* What is expected
Print the data in full, exactly as it reads.

* Record set

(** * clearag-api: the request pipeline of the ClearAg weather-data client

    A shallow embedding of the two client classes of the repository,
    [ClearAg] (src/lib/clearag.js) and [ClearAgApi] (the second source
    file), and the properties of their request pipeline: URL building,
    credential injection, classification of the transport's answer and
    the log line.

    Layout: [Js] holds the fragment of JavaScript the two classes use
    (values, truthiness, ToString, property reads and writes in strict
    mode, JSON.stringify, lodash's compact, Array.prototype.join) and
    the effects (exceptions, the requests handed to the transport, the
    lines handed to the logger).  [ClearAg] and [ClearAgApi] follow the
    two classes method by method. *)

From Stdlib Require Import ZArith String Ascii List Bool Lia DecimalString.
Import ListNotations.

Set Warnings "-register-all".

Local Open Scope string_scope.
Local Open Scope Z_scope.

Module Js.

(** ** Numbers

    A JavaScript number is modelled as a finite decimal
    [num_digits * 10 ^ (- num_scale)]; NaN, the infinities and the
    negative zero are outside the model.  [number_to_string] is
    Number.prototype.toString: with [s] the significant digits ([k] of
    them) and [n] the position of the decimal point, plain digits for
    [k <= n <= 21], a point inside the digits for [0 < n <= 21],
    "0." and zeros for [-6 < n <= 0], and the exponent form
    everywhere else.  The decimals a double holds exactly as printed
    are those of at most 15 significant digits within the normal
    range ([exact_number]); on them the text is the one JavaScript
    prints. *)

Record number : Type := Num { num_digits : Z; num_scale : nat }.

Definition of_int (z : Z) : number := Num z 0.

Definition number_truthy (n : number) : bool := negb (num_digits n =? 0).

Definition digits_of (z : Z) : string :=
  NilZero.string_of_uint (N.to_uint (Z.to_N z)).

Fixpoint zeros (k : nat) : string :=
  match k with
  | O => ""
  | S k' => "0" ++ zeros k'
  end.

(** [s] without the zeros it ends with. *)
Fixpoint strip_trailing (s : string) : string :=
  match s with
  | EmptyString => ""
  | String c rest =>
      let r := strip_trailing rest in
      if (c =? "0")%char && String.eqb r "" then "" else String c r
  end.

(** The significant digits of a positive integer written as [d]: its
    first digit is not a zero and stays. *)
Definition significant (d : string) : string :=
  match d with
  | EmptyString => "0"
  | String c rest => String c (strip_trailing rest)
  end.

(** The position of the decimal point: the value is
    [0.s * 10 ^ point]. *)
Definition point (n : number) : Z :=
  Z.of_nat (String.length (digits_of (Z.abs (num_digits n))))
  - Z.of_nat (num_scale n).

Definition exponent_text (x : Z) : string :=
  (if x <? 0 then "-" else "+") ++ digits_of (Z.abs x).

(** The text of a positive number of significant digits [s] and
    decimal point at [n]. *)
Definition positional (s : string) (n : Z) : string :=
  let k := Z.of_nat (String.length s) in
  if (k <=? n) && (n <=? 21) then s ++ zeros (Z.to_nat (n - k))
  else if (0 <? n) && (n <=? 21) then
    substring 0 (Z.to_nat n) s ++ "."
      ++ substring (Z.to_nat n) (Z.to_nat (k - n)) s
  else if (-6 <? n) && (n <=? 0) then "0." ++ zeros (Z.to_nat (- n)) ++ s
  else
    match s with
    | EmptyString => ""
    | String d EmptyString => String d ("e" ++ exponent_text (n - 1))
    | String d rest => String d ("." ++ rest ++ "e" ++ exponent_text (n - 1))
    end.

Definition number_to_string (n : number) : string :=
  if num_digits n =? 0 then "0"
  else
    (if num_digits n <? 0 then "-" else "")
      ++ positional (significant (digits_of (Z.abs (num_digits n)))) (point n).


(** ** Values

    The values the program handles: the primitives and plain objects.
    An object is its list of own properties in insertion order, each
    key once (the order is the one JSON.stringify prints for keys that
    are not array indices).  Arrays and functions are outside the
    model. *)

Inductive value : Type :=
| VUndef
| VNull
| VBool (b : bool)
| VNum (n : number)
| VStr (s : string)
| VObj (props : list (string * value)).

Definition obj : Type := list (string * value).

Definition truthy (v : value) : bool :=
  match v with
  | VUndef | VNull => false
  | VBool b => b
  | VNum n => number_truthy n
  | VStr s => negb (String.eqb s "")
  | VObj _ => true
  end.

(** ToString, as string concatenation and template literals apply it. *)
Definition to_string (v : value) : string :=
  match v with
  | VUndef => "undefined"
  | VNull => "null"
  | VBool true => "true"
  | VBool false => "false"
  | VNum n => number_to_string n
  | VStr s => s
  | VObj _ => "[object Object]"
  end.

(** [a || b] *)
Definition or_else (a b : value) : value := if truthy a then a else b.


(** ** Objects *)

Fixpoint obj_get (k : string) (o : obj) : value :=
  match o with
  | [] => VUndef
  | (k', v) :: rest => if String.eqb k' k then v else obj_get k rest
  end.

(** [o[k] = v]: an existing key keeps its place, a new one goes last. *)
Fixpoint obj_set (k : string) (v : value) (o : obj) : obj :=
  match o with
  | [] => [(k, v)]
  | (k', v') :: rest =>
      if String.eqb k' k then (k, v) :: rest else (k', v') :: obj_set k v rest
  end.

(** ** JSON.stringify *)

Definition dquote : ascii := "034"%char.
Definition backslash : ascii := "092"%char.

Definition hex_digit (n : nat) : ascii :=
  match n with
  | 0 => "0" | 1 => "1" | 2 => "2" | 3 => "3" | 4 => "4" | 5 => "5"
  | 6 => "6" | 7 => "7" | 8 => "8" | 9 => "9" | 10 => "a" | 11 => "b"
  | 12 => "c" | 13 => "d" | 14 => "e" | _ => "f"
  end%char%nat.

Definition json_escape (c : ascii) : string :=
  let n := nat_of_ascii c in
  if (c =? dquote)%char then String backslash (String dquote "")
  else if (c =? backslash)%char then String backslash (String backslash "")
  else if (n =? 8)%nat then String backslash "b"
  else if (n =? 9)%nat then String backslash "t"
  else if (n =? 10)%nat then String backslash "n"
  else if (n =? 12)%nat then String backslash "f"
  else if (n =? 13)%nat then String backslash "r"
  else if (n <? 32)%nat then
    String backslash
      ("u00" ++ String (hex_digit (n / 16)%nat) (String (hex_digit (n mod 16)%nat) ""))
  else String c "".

* Answer for the task
(** * clearag-api: the request pipeline of the ClearAg weather-data client

    A shallow embedding of the two client classes of the repository,
    [ClearAg] (src/lib/clearag.js) and [ClearAgApi] (the second source
    file), and the properties of their request pipeline: URL building,
    credential injection, classification of the transport's answer and
    the log line.

    Layout: [Js] holds the fragment of JavaScript the two classes use
    (values, truthiness, ToString, property reads and writes in strict
    mode, JSON.stringify, lodash's compact, Array.prototype.join) and
    the effects (exceptions, the requests handed to the transport, the
    lines handed to the logger).  [ClearAg] and [ClearAgApi] follow the
    two classes method by method. *)

From Stdlib Require Import ZArith String Ascii List Bool Lia DecimalString.
Import ListNotations.

Set Warnings "-register-all".

Local Open Scope string_scope.
Local Open Scope Z_scope.

Module Js.

(** ** Numbers

    A JavaScript number is modelled as a finite decimal
    [num_digits * 10 ^ (- num_scale)]; NaN, the infinities and the
    negative zero are outside the model.  [number_to_string] is
    Number.prototype.toString: with [s] the significant digits ([k] of
    them) and [n] the position of the decimal point, plain digits for
    [k <= n <= 21], a point inside the digits for [0 < n <= 21],
    "0." and zeros for [-6 < n <= 0], and the exponent form
    everywhere else.  The decimals a double holds exactly as printed
    are those of at most 15 significant digits within the normal
    range ([exact_number]); on them the text is the one JavaScript
    prints. *)

Record number : Type := Num { num_digits : Z; num_scale : nat }.

Definition of_int (z : Z) : number := Num z 0.

Definition number_truthy (n : number) : bool := negb (num_digits n =? 0).

Definition digits_of (z : Z) : string :=
  NilZero.string_of_uint (N.to_uint (Z.to_N z)).

Fixpoint zeros (k : nat) : string :=
  match k with
  | O => ""
  | S k' => "0" ++ zeros k'
  end.

(** [s] without the zeros it ends with. *)
Fixpoint strip_trailing (s : string) : string :=
  match s with
  | EmptyString => ""
  | String c rest =>
      let r := strip_trailing rest in
      if (c =? "0")%char && String.eqb r "" then "" else String c r
  end.

(** The significant digits of a positive integer written as [d]: its
    first digit is not a zero and stays. *)
Definition significant (d : string) : string :=
  match d with
  | EmptyString => "0"
  | String c rest => String c (strip_trailing rest)
  end.

(** The position of the decimal point: the value is
    [0.s * 10 ^ point]. *)
Definition point (n : number) : Z :=
  Z.of_nat (String.length (digits_of (Z.abs (num_digits n))))
  - Z.of_nat (num_scale n).

Definition exponent_text (x : Z) : string :=
  (if x <? 0 then "-" else "+") ++ digits_of (Z.abs x).

(** The text of a positive number of significant digits [s] and
    decimal point at [n]. *)
Definition positional (s : string) (n : Z) : string :=
  let k := Z.of_nat (String.length s) in
  if (k <=? n) && (n <=? 21) then s ++ zeros (Z.to_nat (n - k))
  else if (0 <? n) && (n <=? 21) then
    substring 0 (Z.to_nat n) s ++ "."
      ++ substring (Z.to_nat n) (Z.to_nat (k - n)) s
  else if (-6 <? n) && (n <=? 0) then "0." ++ zeros (Z.to_nat (- n)) ++ s
  else
    match s with
    | EmptyString => ""
    | String d EmptyString => String d ("e" ++ exponent_text (n - 1))
    | String d rest => String d ("." ++ rest ++ "e" ++ exponent_text (n - 1))
    end.

Definition number_to_string (n : number) : string :=
  if num_digits n =? 0 then "0"
  else
    (if num_digits n <? 0 then "-" else "")
      ++ positional (significant (digits_of (Z.abs (num_digits n)))) (point n).


(** ** Values

    The values the program handles: the primitives and plain objects.
    An object is its list of own properties in insertion order, each
    key once (the order is the one JSON.stringify prints for keys that
    are not array indices).  Arrays and functions are outside the
    model. *)

Inductive value : Type :=
| VUndef
| VNull
| VBool (b : bool)
| VNum (n : number)
| VStr (s : string)
| VObj (props : list (string * value)).

Definition obj : Type := list (string * value).

Definition truthy (v : value) : bool :=
  match v with
  | VUndef | VNull => false
  | VBool b => b
  | VNum n => number_truthy n
  | VStr s => negb (String.eqb s "")
  | VObj _ => true
  end.

(** ToString, as string concatenation and template literals apply it. *)
Definition to_string (v : value) : string :=
  match v with
  | VUndef => "undefined"
  | VNull => "null"
  | VBool true => "true"
  | VBool false => "false"
  | VNum n => number_to_string n
  | VStr s => s
  | VObj _ => "[object Object]"
  end.

(** [a || b] *)
Definition or_else (a b : value) : value := if truthy a then a else b.


(** ** Objects *)

Fixpoint obj_get (k : string) (o : obj) : value :=
  match o with
  | [] => VUndef
  | (k', v) :: rest => if String.eqb k' k then v else obj_get k rest
  end.

(** [o[k] = v]: an existing key keeps its place, a new one goes last. *)
Fixpoint obj_set (k : string) (v : value) (o : obj) : obj :=
  match o with
  | [] => [(k, v)]
  | (k', v') :: rest =>
      if String.eqb k' k then (k, v) :: rest else (k', v') :: obj_set k v rest
  end.

(** ** JSON.stringify *)

Definition dquote : ascii := "034"%char.
Definition backslash : ascii := "092"%char.

Definition hex_digit (n : nat) : ascii :=
  match n with
  | 0 => "0" | 1 => "1" | 2 => "2" | 3 => "3" | 4 => "4" | 5 => "5"
  | 6 => "6" | 7 => "7" | 8 => "8" | 9 => "9" | 10 => "a" | 11 => "b"
  | 12 => "c" | 13 => "d" | 14 => "e" | _ => "f"
  end%char%nat.

Definition json_escape (c : ascii) : string :=
  let n := nat_of_ascii c in
  if (c =? dquote)%char then String backslash (String dquote "")
  else if (c =? backslash)%char then String backslash (String backslash "")
  else if (n =? 8)%nat then String backslash "b"
  else if (n =? 9)%nat then String backslash "t"
  else if (n =? 10)%nat then String backslash "n"
  else if (n =? 12)%nat then String backslash "f"
  else if (n =? 13)%nat then String backslash "r"
  else if (n <? 32)%nat then
    String backslash
      ("u00" ++ String (hex_digit (n / 16)%nat) (String (hex_digit (n mod 16)%nat) ""))
  else String c "".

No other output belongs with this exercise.